## TASK ITEM
Search the listing below for the string "Prelude", then copy every line it appears in.

## ENTRIES PROVIDED

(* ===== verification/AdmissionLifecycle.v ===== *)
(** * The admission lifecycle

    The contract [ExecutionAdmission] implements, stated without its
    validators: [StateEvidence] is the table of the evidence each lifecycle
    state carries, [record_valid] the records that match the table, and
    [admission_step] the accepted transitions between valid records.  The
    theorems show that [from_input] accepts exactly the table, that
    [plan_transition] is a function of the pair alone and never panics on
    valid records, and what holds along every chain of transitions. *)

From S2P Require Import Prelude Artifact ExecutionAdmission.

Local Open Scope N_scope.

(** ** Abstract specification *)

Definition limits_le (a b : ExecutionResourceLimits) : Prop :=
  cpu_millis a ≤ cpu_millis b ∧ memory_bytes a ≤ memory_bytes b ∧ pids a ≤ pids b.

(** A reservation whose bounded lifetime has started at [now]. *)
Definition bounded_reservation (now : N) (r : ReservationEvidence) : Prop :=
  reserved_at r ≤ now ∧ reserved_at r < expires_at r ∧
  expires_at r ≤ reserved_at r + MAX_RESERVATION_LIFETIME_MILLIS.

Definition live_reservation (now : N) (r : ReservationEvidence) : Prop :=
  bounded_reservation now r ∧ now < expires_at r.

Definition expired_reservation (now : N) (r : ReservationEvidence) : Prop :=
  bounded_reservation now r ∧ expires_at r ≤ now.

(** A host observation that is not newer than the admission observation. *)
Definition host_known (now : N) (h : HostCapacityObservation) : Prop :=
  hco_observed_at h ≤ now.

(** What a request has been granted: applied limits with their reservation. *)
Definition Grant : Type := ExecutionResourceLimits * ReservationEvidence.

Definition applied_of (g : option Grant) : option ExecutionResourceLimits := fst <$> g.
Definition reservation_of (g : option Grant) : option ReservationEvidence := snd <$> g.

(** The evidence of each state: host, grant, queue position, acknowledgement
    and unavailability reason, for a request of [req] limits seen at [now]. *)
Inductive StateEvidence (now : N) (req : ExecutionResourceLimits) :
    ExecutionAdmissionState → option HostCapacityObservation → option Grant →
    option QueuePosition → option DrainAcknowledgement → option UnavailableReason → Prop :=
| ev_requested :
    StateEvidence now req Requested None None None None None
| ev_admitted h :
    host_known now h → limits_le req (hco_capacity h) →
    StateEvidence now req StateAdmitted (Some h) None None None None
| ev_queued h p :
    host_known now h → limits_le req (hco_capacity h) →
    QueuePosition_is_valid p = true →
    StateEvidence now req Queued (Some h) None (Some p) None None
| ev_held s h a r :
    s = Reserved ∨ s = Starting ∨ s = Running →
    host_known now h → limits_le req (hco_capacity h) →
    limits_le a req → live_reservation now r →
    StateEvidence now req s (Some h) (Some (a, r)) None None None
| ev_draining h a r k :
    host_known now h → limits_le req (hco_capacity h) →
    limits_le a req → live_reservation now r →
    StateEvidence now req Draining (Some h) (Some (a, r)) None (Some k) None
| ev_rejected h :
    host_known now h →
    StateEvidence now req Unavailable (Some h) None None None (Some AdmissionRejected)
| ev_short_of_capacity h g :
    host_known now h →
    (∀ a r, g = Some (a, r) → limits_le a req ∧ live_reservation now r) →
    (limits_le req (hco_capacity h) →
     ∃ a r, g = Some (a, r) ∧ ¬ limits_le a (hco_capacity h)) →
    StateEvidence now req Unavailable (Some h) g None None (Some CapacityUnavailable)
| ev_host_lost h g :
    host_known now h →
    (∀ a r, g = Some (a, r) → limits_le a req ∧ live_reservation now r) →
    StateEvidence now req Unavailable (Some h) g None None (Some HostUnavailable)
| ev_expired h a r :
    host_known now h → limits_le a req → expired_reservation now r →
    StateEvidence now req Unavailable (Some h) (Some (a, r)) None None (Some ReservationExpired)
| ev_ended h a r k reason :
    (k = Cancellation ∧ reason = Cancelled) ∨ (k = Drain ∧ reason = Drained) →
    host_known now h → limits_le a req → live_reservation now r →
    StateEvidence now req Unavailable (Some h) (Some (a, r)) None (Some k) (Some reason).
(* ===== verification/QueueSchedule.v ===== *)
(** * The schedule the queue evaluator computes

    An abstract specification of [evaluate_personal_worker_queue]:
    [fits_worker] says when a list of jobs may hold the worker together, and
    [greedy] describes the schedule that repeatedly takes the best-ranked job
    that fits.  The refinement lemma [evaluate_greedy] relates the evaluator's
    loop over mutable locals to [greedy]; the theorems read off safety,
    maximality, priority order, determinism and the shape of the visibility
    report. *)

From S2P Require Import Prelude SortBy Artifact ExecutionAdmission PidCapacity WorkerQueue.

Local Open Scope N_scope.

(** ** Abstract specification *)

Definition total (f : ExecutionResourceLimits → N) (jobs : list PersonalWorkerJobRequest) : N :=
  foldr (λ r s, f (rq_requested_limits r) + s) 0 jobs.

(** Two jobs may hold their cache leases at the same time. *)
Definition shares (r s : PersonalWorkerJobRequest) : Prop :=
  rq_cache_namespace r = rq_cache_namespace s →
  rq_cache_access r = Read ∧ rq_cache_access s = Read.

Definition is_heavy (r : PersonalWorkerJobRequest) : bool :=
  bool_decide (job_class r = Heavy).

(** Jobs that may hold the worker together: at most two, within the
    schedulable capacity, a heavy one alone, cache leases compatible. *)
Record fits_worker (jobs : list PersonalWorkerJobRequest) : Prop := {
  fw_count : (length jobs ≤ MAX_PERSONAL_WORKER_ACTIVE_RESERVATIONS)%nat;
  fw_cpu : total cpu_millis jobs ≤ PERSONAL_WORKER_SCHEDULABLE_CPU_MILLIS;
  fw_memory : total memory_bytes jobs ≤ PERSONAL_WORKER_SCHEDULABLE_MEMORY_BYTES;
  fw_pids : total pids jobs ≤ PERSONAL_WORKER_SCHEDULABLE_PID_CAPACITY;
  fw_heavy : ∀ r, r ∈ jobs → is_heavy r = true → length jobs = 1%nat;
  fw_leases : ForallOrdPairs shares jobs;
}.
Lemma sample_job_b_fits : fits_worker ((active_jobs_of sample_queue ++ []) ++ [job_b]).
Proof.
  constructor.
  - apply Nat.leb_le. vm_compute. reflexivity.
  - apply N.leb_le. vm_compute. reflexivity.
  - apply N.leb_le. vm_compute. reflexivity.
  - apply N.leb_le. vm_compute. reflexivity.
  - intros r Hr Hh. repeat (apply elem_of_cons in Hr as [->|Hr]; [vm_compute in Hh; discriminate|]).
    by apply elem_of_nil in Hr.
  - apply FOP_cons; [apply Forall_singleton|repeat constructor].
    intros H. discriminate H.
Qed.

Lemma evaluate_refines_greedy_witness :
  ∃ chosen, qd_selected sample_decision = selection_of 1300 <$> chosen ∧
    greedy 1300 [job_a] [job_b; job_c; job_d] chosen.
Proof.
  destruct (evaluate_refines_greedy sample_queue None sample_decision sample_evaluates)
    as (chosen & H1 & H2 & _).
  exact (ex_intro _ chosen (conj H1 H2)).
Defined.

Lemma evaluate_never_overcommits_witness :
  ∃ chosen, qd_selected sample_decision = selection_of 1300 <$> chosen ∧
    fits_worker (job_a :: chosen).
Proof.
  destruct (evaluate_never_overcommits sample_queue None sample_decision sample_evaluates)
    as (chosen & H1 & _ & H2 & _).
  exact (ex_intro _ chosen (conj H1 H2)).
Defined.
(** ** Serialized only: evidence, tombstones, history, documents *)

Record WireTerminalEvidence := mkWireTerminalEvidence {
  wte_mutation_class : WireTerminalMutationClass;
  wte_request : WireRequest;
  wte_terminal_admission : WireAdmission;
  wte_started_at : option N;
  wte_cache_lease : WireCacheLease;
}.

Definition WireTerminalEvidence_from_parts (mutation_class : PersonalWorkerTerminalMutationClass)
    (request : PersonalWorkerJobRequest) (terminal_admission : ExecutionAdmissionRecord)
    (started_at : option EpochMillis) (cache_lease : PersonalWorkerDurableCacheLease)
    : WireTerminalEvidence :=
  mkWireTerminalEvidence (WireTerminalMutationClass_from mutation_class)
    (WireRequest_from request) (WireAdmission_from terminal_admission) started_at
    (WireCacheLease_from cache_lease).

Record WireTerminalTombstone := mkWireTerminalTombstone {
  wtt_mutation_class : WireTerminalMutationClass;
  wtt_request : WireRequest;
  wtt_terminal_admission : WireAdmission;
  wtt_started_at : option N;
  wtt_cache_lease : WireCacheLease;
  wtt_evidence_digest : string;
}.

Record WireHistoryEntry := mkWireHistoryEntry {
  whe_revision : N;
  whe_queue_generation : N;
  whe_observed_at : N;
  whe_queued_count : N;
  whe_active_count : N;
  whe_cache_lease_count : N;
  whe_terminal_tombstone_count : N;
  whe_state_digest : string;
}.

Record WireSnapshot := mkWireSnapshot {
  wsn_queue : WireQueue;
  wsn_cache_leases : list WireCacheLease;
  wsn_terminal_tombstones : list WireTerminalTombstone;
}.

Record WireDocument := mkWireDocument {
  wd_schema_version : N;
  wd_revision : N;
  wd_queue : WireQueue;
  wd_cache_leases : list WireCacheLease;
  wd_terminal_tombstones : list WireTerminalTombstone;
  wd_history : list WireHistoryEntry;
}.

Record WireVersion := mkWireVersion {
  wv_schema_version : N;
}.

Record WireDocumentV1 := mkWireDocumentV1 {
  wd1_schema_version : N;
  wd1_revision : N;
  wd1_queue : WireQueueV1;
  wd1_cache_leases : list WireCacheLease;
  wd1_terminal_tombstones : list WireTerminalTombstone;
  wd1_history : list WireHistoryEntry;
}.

## TASK RESULT
From S2P Require Import Prelude Artifact ExecutionAdmission.
From S2P Require Import Prelude SortBy Artifact ExecutionAdmission PidCapacity WorkerQueue.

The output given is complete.